(** A request that is queued has not been skipped. *)
Lemma not_skipped loc s k n i b : Inv loc s -> at_ (callers s k) = Deq n i b -> loc (k, i) = Queued n ->
  skipped s (n, k, session (callers s k)) = false.
Proof.
  intros I E Hl. destruct (i_caller _ _ I k) as [_ Hu _ Hcu _ _ _ Hco]. rewrite E in Hcu, Hco. cbn in *.
  specialize (Hcu i eq_refl). pose proof (Max_le Max_num_cpus). specialize (Hco n ltac:(done)).
  pose proof (pend_ge (fun i => loc (k, i)) n 8 i ltac:(lia)) as Hp. cbn in Hp. rewrite Hl in Hp. cbn in Hp.
  rewrite decide_True in Hp by done. unfold count in Hco. pose proof (i_ran _ _ I (n, k, session (callers s k))).
  destruct (skipped s (n, k, session (callers s k))); [|done]. cbn in Hco.
  destruct (_ && _ && _ && _) in Hco; cbn in Hco; lia.
Qed.

(** Before [remote_call]. *)
Lemma remote_inv loc s k n i b : Inv loc (go k (Set_queued n i b) s) -> Inv loc (remote_call k n i b s).
Proof.
  unfold CpuCall.remote_call. destruct (Z.eqb_spec k n) as [<-|]; [apply call_local_inv | done].
Qed.

Lemma first_set_inv loc s k n i : Inv loc s -> at_ (callers s k) = First n (Some i) -> n < max_num_cpus ->
  cpus (callers s k) n = true ->
  Inv loc (go k (Set_queued n i false) (on_request (k, i) (set (session (callers s k))) s)).
Proof.
  intros I E Hn Hc. apply (inv_change k loc s); try done; try apply I.
  - apply (objects_ext loc (on_request (k, i) (set (session (callers s k))) s)); try done. by apply objects_func, I.
  - intros j Hj. by rewrite callers_go, decide_False.
  - intros [j m] Hj. split; [done|]. cbn in *. by rewrite fn_lookup_insert_ne by congruence.
  - by rewrite callers_go, decide_True.
  - unfold my_caller_ok. rewrite callers_go, decide_True by done. cbn.
    assert (C := i_caller _ _ I k). assert (0 <= n) by (destruct C as [_ _ Hr _ _ _ _ _]; unfold in_loop in Hr; by rewrite E in Hr).
    eapply caller_ext; [done | | done | apply (caller_set _ _ _ _ _ _ n i E ltac:(done) Hc C)].
    intros j. cbn. destruct (decide (i = j)) as [->|N]; [by rewrite !fn_lookup_insert|].
    by rewrite !fn_lookup_insert_ne by congruence.
  - intros c m Hm. apply (noticed_caller k s); try done; [| | by apply I].
    + intros j Hj. by rewrite callers_go, decide_False.
    + rewrite E. by intros _ [[]|[]].
Qed.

:::::

— AIM OF THE TASK —
Locate the line with "intros j. cbn." in the entries above; extract it and every line after it, verbatim.

— TASK RESPONSE —
    intros j. cbn. destruct (decide (i = j)) as [->|N]; [by rewrite !fn_lookup_insert|].
    by rewrite !fn_lookup_insert_ne by congruence.
  - intros c m Hm. apply (noticed_caller k s); try done; [| | by apply I].
    + intros j Hj. by rewrite callers_go, decide_False.
    + rewrite E. by intros _ [[]|[]].
Qed.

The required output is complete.